Mieszkania o wysokim standardzie i lokalizacji w centrum sprzedają się w Warszawie coraz lepiej, a inwestorzy chętnie lokują oszczędności na rynku nieruchomości.

Eksperci Metrohouse i Expandera zwracają uwagę, że zbliża się ostatnia szansa na skorzystanie z rządowego programu MdM. Wskazują również, że nadchodzące podwyżki stóp procentowych spowodują wzrost rat i pogłębią obserwowany już spadek zdolności kredytowej. Po przekroczeniu poziomu 8000 zł za m2, Warszawa odnotowuje nieco niższe ceny w transakcjach.

– Za metr kwadratowy płaciliśmy 7941 zł. Jest to prawie 5 proc. więcej niż jeszcze rok temu. Oprócz mieszkań, które sprzedają się w każdych warunkach rynkowych, coraz więcej transakcji dotyczy lokali o dość wysokim standardzie, w dobrych centralnych lokalizacjach. – mówi Marcin Jańczuk z Metrohouse. Nadal znamienny jest wysoki udział transakcji gotówkowych, który bliski jest 60 proc. wszystkich sprzedaży za pośrednictwem Metrohouse. – Taki odsetek to zasługa inwestorów, którzy wobec braku innych rozwiązań nadal chętnie lokują oszczędności na rynku mieszkań. Najniższe ceny m2 w stolicy rozpoczynały się od 5000 zł. W tej cenie oczywiście królowała wielka płyta na sypialnianych osiedlach Warszawy, ale możliwy był też zakup znacznie nowszych mieszkań. W takim przypadku należy się jednak liczyć, że metraż mieszkań będzie dość duży, a przy mniejszych mieszkaniach zwykle będą to lokale w stanie do remontu.
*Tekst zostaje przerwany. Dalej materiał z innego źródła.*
(** ** The deposit invariant *)

(** The expiry index has exactly one entry per deposit, at the time it is paid
    until, and accounts marked for collection have no deposit. *)
Record dep_ok (d : Deposits) : Prop := {
  do_expiry : forall key, is_Some (expiry d !! key) ->
    exists u a, is_u64 u /\ valid_addr a /\ key = (be64s u ++ lp a)%string /\ depositees d !! a = Some u;
  do_depositees : forall a u, depositees d !! a = Some u ->
    is_u64 u /\ valid_addr a /\ is_Some (expiry d !! (be64s u ++ lp a)%string);
  do_gc : forall key, is_Some (gcq d !! key) ->
    exists a, valid_addr a /\ key = lp a /\ depositees d !! a = None
}.

Lemma expiry_key_inj u v a b : is_u64 u -> is_u64 v ->
  (be64s u ++ lp a = be64s v ++ lp b)%string -> u = v /\ a = b.
Proof.
  intros Hu Hv E. apply (f_equal String.length) in E as Hl. rewrite !string_app_length, !be64s_length in Hl.
  apply string_app_inj_len in E as [E1 [= _ ->]]; [|lia]. split; [|done]. by apply be64s_inj.
Qed.

Lemma lp_inj a b : lp a = lp b -> a = b.
Proof. by intros [= _ ->]. Qed.

(** A new deposit replaces the entry of the one it extends and clears the mark. *)
Definition put_deposit (a : string) (u : Z) (d : Deposits) : Deposits :=
  mkDeposits (<[a := u]> (depositees d))
    (<[(be64s u ++ lp a)%string := tt]>
      (match depositees d !! a with
       | Some e => delete (be64s e ++ lp a)%string (expiry d)
       | None => expiry d
       end))
    (delete (lp a) (gcq d)).

Definition drop_deposit (a : string) (u : Z) (d : Deposits) : Deposits :=
  mkDeposits (delete a (depositees d)) (delete (be64s u ++ lp a)%string (expiry d)) (gcq d).

Definition mark (more : bool) (a : string) (d : Deposits) : Deposits :=
  mkDeposits (depositees d) (expiry d) (if more then <[lp a := tt]> (gcq d) else delete (lp a) (gcq d)).

Lemma put_deposit_ok a u d : dep_ok d -> valid_addr a -> is_u64 u -> dep_ok (put_deposit a u d).
Proof.
  intros [He Hd Hg] Ha Hu. split; cbn.
  - intros key Hk. destruct (decide (key = be64s u ++ lp a)%string) as [->|Hne].
    { exists u, a. by rewrite lookup_insert_eq. }
    rewrite lookup_insert_ne in Hk by done.
    assert (is_Some (expiry d !! key) /\ forall e, depositees d !! a = Some e -> key <> (be64s e ++ lp a)%string)
      as [Hk' Hne'].
    { destruct (depositees d !! a) as [e|]; [|naive_solver].
      destruct Hk as [x [? ?]%lookup_delete_Some]. split; [by exists x|]. naive_solver. }
    destruct (He key Hk') as (v&b&?&?&->&Hb). exists v, b. split_and!; [done..|].
    rewrite lookup_insert_ne; [done|]. intros ->. by apply (Hne' v).
  - intros b v Hb. destruct (decide (b = a)) as [->|Hne].
    { rewrite lookup_insert_eq in Hb. simplify_eq. rewrite lookup_insert_eq. by split_and!. }
    rewrite lookup_insert_ne in Hb by done. destruct (Hd b v Hb) as (Hv&?&Hx). split_and!; [done..|].
    destruct (decide (be64s v ++ lp b = be64s u ++ lp a)%string) as [E|E].
    { rewrite E, lookup_insert_eq. done. }
    rewrite lookup_insert_ne by done. destruct (depositees d !! a) as [e|] eqn:Ea; [|done].
    rewrite lookup_delete_ne; [done|]. intros E'%expiry_key_inj; [naive_solver|by apply (Hd a)|done].
  - intros key [x [Hne Hx]%lookup_delete_Some]. destruct (Hg key) as (b&?&->&?); [by exists x|].
    exists b. split_and!; [done..|]. rewrite lookup_insert_ne; [done|naive_solver].
Qed.

Lemma drop_deposit_ok a u d : dep_ok d -> depositees d !! a = Some u -> dep_ok (drop_deposit a u d).
Proof.
  intros [He Hd Hg] Ha. destruct (Hd a u Ha) as (Hu&Hv&_). split; cbn.
  - intros key [x [Hne Hx]%lookup_delete_Some]. destruct (He key) as (v&b&?&?&->&Hb); [by exists x|].
    exists v, b. split_and!; [done..|]. rewrite lookup_delete_ne; [done|]. intros ->. by simplify_eq.
  - intros b v [Hne Hb]%lookup_delete_Some. destruct (Hd b v Hb) as (?&?&?). split_and!; [done..|].
    rewrite lookup_delete_ne; [done|]. intros [_ ?]%expiry_key_inj; [|done..]. naive_solver.
  - intros key Hk. destruct (Hg key Hk) as (b&?&->&Hb). exists b. split_and!; [done..|].
    rewrite lookup_delete_ne; [done|]. naive_solver.
Qed.

Lemma mark_ok more a d : dep_ok d -> valid_addr a -> depositees d !! a = None -> dep_ok (mark more a d).
Proof.
  intros [He Hd Hg] Ha Hn. split; cbn; [done..|]. intros key Hk. destruct more.
  - destruct (decide (key = lp a)) as [->|Hne]; [by exists a|]. rewrite lookup_insert_ne in Hk by done. auto.
  - destruct Hk as [x [_ Hx]%lookup_delete_Some]. apply Hg. by exists x.
Qed.

#[export] Hint Resolve put_deposit_ok drop_deposit_ok mark_ok : terp.

(** ** Removing the circuits of a creator *)

Section PruneCreator.
Context `{AddrPrefixLaws} `{Bech32Laws}.

Definition del_circuits (a : string) (ids : list Z) (r : Registry) : Registry := foldl (del_circuit a) r ids.

Lemma del_circuits_owns a ids r b j : owns (del_circuits a ids r) b j <-> owns r b j /\ j ∉ ids.
Proof.
  revert r. induction ids as [|i ids IH]; intros r; cbn [del_circuits foldl].
  - set_solver.
  - fold (del_circuits a ids (del_circuit a r i)). rewrite IH, owns_del. set_solver.
Qed.

(** The ids are distinct circuits of the creator, with their index entries. *)
Definition prunable (a : string) (ids : list Z) (r : Registry) : Prop :=
  NoDup ids /\ forall id, id ∈ ids ->
    is_u64 id /\ owns r a id /\ is_Some (creator_ix r !! (lp a ++ be64s id)%string).

Lemma prunable_step a i ids r : valid_addr a -> prunable a (i :: ids) r ->
  is_u64 i /\ owns r a i /\ prunable a ids (del_circuit a r i).
Proof.
  intros Ha [[Hni Hnd]%NoDup_cons Hall]. destruct (Hall i ltac:(set_solver)) as (Hi&Hoi&_).
  split; [done|]. split; [done|]. split; [done|]. intros j Hj.
  destruct (Hall j ltac:(set_solver)) as (Hu&Ho&Hk).
  assert (j <> i) by set_solver. split; [done|]. split; [by apply owns_del|].
  cbn. rewrite lookup_delete_ne; [done|]. intros [_ ?]%circuit_key_inj; done.
Qed.

Lemma remove_ids_ok a ids r : valid_addr a -> reg_ok r -> prunable a ids r ->
  remove_ids a ids r = (Ok tt, del_circuits a ids r) /\ reg_ok (del_circuits a ids r).
Proof.
  intros Ha. revert r. induction ids as [|i ids IH]; intros r Hr Hp; [done|].
  apply prunable_step in Hp as (Hi&Ho&Hp); [|done]. cbn [remove_ids del_circuits foldl].
  rewrite (remove_circuit_ok r a i) by done. apply IH; [by apply del_circuit_ok|done].
Qed.

Lemma del_circuits_sizes a ids r : valid_addr a -> prunable a ids r ->
  size (infos r) = (size (infos (del_circuits a ids r)) + length ids)%nat /\
  size (creator_ix r) = (size (creator_ix (del_circuits a ids r)) + length ids)%nat.
Proof.
  intros Ha. revert r. induction ids as [|i ids IH]; intros r Hp; [cbn; lia|].
  destruct Hp as [Hnd Hall]. destruct (Hall i ltac:(set_solver)) as (_&(info&Hinfo&_)&[x Hx]).
  assert (prunable a (i :: ids) r) as Hp by done. apply prunable_step in Hp as (_&_&Hp); [|done].
  destruct (IH _ Hp) as [E1 E2]. cbn [infos creator_ix del_circuit] in E1, E2.
  rewrite map_size_delete_Some in E1 by (by exists info).
  rewrite map_size_delete_Some in E2 by (by exists x).
  assert (size (infos r) <> 0%nat) by (apply (map_size_ne_0_lookup_2 _ i); by exists info).
  assert (size (creator_ix r) <> 0%nat) by (eapply map_size_ne_0_lookup_2; by exists x).
  cbn [del_circuits foldl length]. fold (del_circuits a ids (del_circuit a r i)). lia.
Qed.

Lemma del_circuits_infos a ids r j :
  infos (del_circuits a ids r) !! j = if decide (j ∈ ids) then None else infos r !! j.
Proof.
  revert r. induction ids as [|i ids IH]; intros r; cbn [del_circuits foldl].
  - by rewrite decide_False by set_solver.
  - fold (del_circuits a ids (del_circuit a r i)). rewrite IH. cbn.
    destruct (decide (j = i)) as [->|Hne].
    + rewrite lookup_delete_eq. rewrite (decide_True (P := i ∈ i :: ids)) by set_solver. by case_decide.
    + rewrite lookup_delete_ne by done. repeat case_decide; set_solver.
Qed.

Lemma del_circuits_index a ids r key x :
  creator_ix (del_circuits a ids r) !! key = Some x -> creator_ix r !! key = Some x.
Proof.
  revert r. induction ids as [|i ids IH]; intros r Hk; [done|].
  cbn [del_circuits foldl] in Hk. apply IH in Hk. cbn in Hk. by apply lookup_delete_Some in Hk as [_ ?].
Qed.

Lemma prune_creator_spec a max r : valid_addr a -> reg_ok r -> 0 < max ->
  let ids := take (Z.to_nat max) (ids_of a r) in
  prunable a ids r /\
  pruneCreatorCircuits a max r =
    (Ok (Z.of_nat (length ids), max <? Z.of_nat (length (ids_of a r))), del_circuits a ids r).
Proof.
  intros Ha Hr Hmax ids. assert (Hp : prunable a ids r).
  { split; [apply (sublist_NoDup _ (ids_of a r)); [by apply ids_of_nodup|apply sublist_take]|].
    intros id Hid. apply elem_of_ids_of; [done..|]. eapply elem_of_take in Hid as (?&?&?).
    by eapply list_elem_of_lookup_2. }
  split; [done|]. unfold pruneCreatorCircuits. destruct (Z.leb_spec max 0); [lia|].
  destruct (remove_ids_ok a ids r Ha Hr Hp) as [Hrem Hok].
  unfold iter_creator, hasCircuitCreatorIndex, GetCircuitByCreatorIDPrefix.
  rewrite MustLengthPrefix_ok by done. go_run. rewrite creator_keys_all8 by done.
  fold (ids_of a r). fold ids. rewrite Hrem. destruct (Z.ltb_spec max (Z.of_nat (length (ids_of a r)))); [done|].
  do 3 f_equal. unfold iter_creator, GetCircuitByCreatorIDPrefix. rewrite MustLengthPrefix_ok by done. cbn.
  assert (map fst (iter_prefix (lp a) (creator_ix (del_circuits a ids r))) = []) as ->; [|done].
  apply elem_of_nil_inv. intros key Hk.
  destruct (creator_keys _ a key Hok Ha Hk) as (id&->&Hid&Ho&_).
  apply del_circuits_owns in Ho as [Ho Hni]. apply Hni. unfold ids. rewrite firstn_all2 by lia.
  apply list_elem_of_fmap. exists (be64s id). split; [by rewrite be64s_roundtrip|].
  apply list_elem_of_fmap in Hk as ([k []]&E&Hk). cbn in E. subst k.
  apply elem_of_iter_prefix in Hk. apply list_elem_of_fmap. exists (be64s id, tt). split; [done|].
  apply elem_of_iter_prefix. by eapply del_circuits_index.
Qed.

End PruneCreator.

(** ** One end of block *)

Section PruneProofs.
Context {B G : Type} `{AddrPrefixLaws} `{Bech32Laws}.
Context (ctx : BlockCtx).

Abbreviation K := (Keeper B G).

Record keeper_ok (k : K) : Prop := {
  ko_reg : reg_ok (reg k);
  ko_dep : dep_ok (dep k);
  ko_access : Permission (getCircuitUploadAccessConfig (params k)) <> AccessTypeUnspecified
}.

(** No deposit of [a] reaches beyond the current block. *)
Definition lapsed (a : string) (k : K) : Prop :=
  forall u, depositees (dep k) !! a = Some u -> u <= clamp_now ctx.

(** The work left to the collector: index entries, deposits and marks. *)
Definition backlog (k : K) : nat :=
  (size (creator_ix (reg k)) + size (depositees (dep k)) + size (gcq (dep k)))%nat.

(** What collecting [n] circuits may do: only circuits whose creator's deposit
    has lapsed disappear, only expired deposits are dropped, and the rest of
    the state is as before. *)
Record pruned (n : nat) (k k' : K) : Prop := {
  pr_frame : params k' = params k /\ bank k' = bank k /\ gas k' = gas k /\ epoch k' = epoch k;
  pr_ok : keeper_ok k';
  pr_infos : infos (reg k') ⊆ infos (reg k);
  pr_count : size (infos (reg k)) = (size (infos (reg k')) + n)%nat;
  pr_safe : forall id info, infos (reg k) !! id = Some info -> infos (reg k') !! id = None ->
    exists a, AccAddressFromBech32 (Creator info) = Ok a /\ lapsed a k;
  pr_deposits : depositees (dep k') ⊆ depositees (dep k);
  pr_expired : forall a u, depositees (dep k) !! a = Some u -> depositees (dep k') !! a = None ->
    u <= clamp_now ctx;
  pr_backlog : (backlog k' <= backlog k)%nat
}.

Lemma pruned_refl k : keeper_ok k -> pruned 0 k k.
Proof.
  intros Hk. split; try done; try lia.
  - intros id info Hi Hn. congruence.
  - intros a u Ha Hn. congruence.
Qed.

Lemma pruned_trans n m k1 k2 k3 : pruned n k1 k2 -> pruned m k2 k3 -> pruned (n + m) k1 k3.
Proof.
  intros [(?&?&?&?) ? Hi1 Hc1 Hs1 Hd1 He1 Hb1] [(?&?&?&?) ? Hi2 Hc2 Hs2 Hd2 He2 Hb2].
  split; try lia; [split_and!; congruence|done|by etransitivity| |by etransitivity|].
  - intros id info Hid Hn. destruct (infos (reg k2) !! id) as [info'|] eqn:E; [|by apply (Hs1 id)].
    assert (info' = info) as -> by (apply (lookup_weaken _ _ _ _ E) in Hi1; congruence).
    destruct (Hs2 id info E Hn) as (a&Ha&Hl). exists a. split; [done|]. intros u Hu.
    destruct (depositees (dep k2) !! a) as [u'|] eqn:E'; [|by apply (He1 a)].
    pose proof (lookup_weaken _ _ _ _ E' Hd1). apply Hl. congruence.
  - intros a u Ha Hn. destruct (depositees (dep k2) !! a) as [u'|] eqn:E'; [|by apply (He1 a)].
    pose proof (lookup_weaken _ _ _ _ E' Hd1). apply (He2 a); [congruence|done].
Qed.

Lemma delete_expiry_eq u a (k : K) : valid_addr a ->
  deleteCircuitDepositExpiry u a k =
    (Ok tt, set_dep (set_expiry (delete (be64s u ++ lp a)%string) (dep k)) k).
Proof.
  intros Ha. unfold deleteCircuitDepositExpiry, GetCircuitDepositExpiryKey.
  by rewrite MustLengthPrefix_ok.
Qed.

Lemma set_mark_eq more a (k : K) : valid_addr a ->
  (if more : bool then setCircuitDepositGC a else deleteCircuitDepositGC a) k =
    (Ok tt, set_dep (mark more a (dep k)) k).
Proof.
  intros Ha. destruct more; unfold setCircuitDepositGC, deleteCircuitDepositGC, GetCircuitDepositGCKey;
    by rewrite MustLengthPrefix_ok.
Qed.

Definition pick (a : string) (c : Z) (k : K) : list Z := take (Z.to_nat c) (ids_of a (reg k)).

Lemma prune_and_mark_eq a c (k : K) : valid_addr a -> reg_ok (reg k) -> 0 < c ->
  prune_and_mark a c k = (Ok (Z.of_nat (length (pick a c k))),
    set_dep (mark (c <? Z.of_nat (length (ids_of a (reg k)))) a (dep k))
      (set_reg (del_circuits a (pick a c k) (reg k)) k)).
Proof.
  intros Ha Hr Hc. destruct (prune_creator_spec a c (reg k) Ha Hr Hc) as [_ E].
  unfold prune_and_mark, on_reg, zoom. unfold mbind at 1, M_bind at 1. rewrite E. cbn [fst snd].
  unfold mbind at 1, M_bind at 1. by rewrite set_mark_eq.
Qed.
Lemma cross_refs_ok (s : S) : registry_intact (ch_reg s) -> validateGenesisParamCircuitCrossRefs (genesis_of s) = Ok tt.
Proof.
  intros Hr. unfold validateGenesisParamCircuitCrossRefs, genesis_of. cbn [VkParams Circuits].
  destruct (exported_inv _ Hr) as [m He]. pose proof (ei_keys _ _ _ _ He) as Hnd.
  rewrite params_by_key_ok; [|done|intros; apply lookup_empty|].
  - apply each_ok. intros c ([id i]&->&Hi%in_order_elem)%list_elem_of_fmap.
    destruct (in_circuits _ Hr id i Hi) as (b&Hb&_&_&Hlen&Ha&_). destruct (circuit_params _ m id i Hr He Hi) as (p&Hp&Hk).
    unfold check_circuit, circuit_of. cbn [ZkBytes ZkInfo fst snd]. rewrite Hb. change (default ""%string (Some b)) with b.
    rewrite Ha. cbn [mbind res_bind]. rewrite (proj2 (Nat.ltb_ge _ _) Hlen). fold (param_key i). rewrite <- Hk.
    rewrite (rebuild_elem ParamKey (fun p => p) _ (∅ : gmap string VkParam) p Hnd Hp).
    destruct (circuitParamBytes b i) as [q|] eqn:Eq; [|done].
    destruct (sound_param _ p Hr (ei_sound _ _ _ _ He p Hp)) as (_&_&Hav).
    rewrite (in_agree _ Hr (ParamKey p) q (ParamBytes p)); [by rewrite String.eqb_refl| |done].
    right. by exists id, i, b.
  - apply Forall_forall. intros p Hp. by destruct (sound_param _ p Hr (ei_sound _ _ _ _ He p Hp)) as ((?&?&?)&?&_).
Qed.

Lemma max_of_lt {T} (f : T -> Z) l v : 0 < v -> (forall x, x ∈ l -> f x < v) -> max_of f l < v.
Proof.
  unfold max_of. generalize 0. induction l as [|x l IH]; intros z Hz Hl; cbn; [done|].
  apply IH; [|intros; apply Hl; by right]. pose proof (Hl x ltac:(left)). lia.
Qed.

(** *** Round trip *)

(** The chain as its operations leave it: the registry is intact, the contracts
    are consistent, stores have no empty keys, and the next address of an
    instance is free. *)
Record chain_intact (s : S) : Prop := {
  ci_reg : registry_intact (ch_reg s);
  ci_con : consistent s;
  ci_states : forall addr, state_keys_ok (ch_con s) addr;
  ci_next : exists n addr, PeekAutoIncrementID KeySequenceInstanceID (ch_reg s) = Ok n /\
    BuildContractAddressClassic n n = Ok addr /\ cinfos (ch_con s) !! addr = None
}.

Definition empty_registry : Registry := mkRegistry ∅ ∅ ∅ ∅ ∅ ∅ ∅ ∅ ∅.

(** What an import keeps of a registry: neither the parameters a circuit refers
    to nor the index of circuits by creator. *)
Definition imported (r : Registry) (vks : gmap Z VkParamInfoResponse) (bs : gmap Z string) : Registry :=
  mkRegistry (seqs r) (codes r) (infos r) (blobs r) ∅ ∅ vks bs (pinned r).

(** The verification-key parameters after an import: those of [r] and, under new ids,
    the parameters in blobs of circuits that had none stored under their key; every
    circuit has one set of parameters then. *)
Record backfilled (r : Registry) (vks : gmap Z VkParamInfoResponse) (bs : gmap Z string) : Prop := {
  bf_keeps id i : vk_infos r !! id = Some i -> vks !! id = Some i /\ bs !! id = vk_bytes r !! id;
  bf_new id i : vks !! id = Some i -> vk_infos r !! id = Some i \/
    (vk_infos r !! id = None /\ VkID i = id /\ (forall id' j, vk_infos r !! id' = Some j -> DataHash j <> DataHash i) /\
     exists z c b, infos r !! z = Some c /\ blobs r !! z = Some b /\ DataHash i = param_key c /\ VkCreator i = Creator c /\
       is_Some (bs !! id) /\ circuitParamBytes b c = bs !! id);
  bf_bytes id : is_Some (bs !! id) <-> is_Some (vks !! id);
  bf_keys id id' i j : vks !! id = Some i -> vks !! id' = Some j -> DataHash i = DataHash j -> id = id';
  bf_circuits z c : infos r !! z = Some c -> exists id i, vks !! id = Some i /\ DataHash i = param_key c
}.

Definition info_of (p : VkParam) : VkParamInfoResponse := mkVkParamInfo (ParamID p) (ParamCreator p) (ParamKey p).
Definition vks_of (r : Registry) : gmap Z VkParamInfoResponse := rebuild ParamID info_of (ex_params (exported r)) ∅.
Definition bytes_of (r : Registry) : gmap Z string := rebuild ParamID ParamBytes (ex_params (exported r)) ∅.

Lemma rebuild_some {K V T} `{Countable K} (key : T -> K) (val : T -> V) l k v : NoDup (key <$> l) ->
  rebuild key val l ∅ !! k = Some v <-> exists x, x ∈ l /\ key x = k /\ val x = v.
Proof.
  intros Hnd. split; [|intros (x&Hx&<-&<-); by apply rebuild_elem].
  rewrite (rebuild_lookup _ _ _ _ _ Hnd). destruct (list_find _ l) as [[i x]|] eqn:E; [|by rewrite lookup_empty].
  apply list_find_Some in E as (Hx&Ek&_). intros [= <-]. exists x. split; [|done]. by eapply list_elem_of_lookup_2.
Qed.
Kończą się pieniądze na dopłaty

Najważniejszym wydarzeniem dla osób, które planują w najbliższym czasie kupić mieszkanie jest uruchomienie od stycznia ostatniej transzy dopłat w ramach programu „Mieszkanie dla młodych”.  Aby otrzymać wsparcie trzeba spełnić szereg warunków. – Jednym z nich jest to, że cena kupowanego mieszkania nie może być wyższa od limitu, który w Warszawie wynosi 6 264 zł w przypadku lokalu z rynku pierwotnego i 5 125 zł z wtórnego. Trzeba jednak dodać, że pieniądze najprawdopodobniej skończą się bardzo szybko. Osoby zainteresowane dopłatą powinny więc jak najszybciej rozpocząć procedurę kredytową – komentuje Jarosław Sadowski z Expandera.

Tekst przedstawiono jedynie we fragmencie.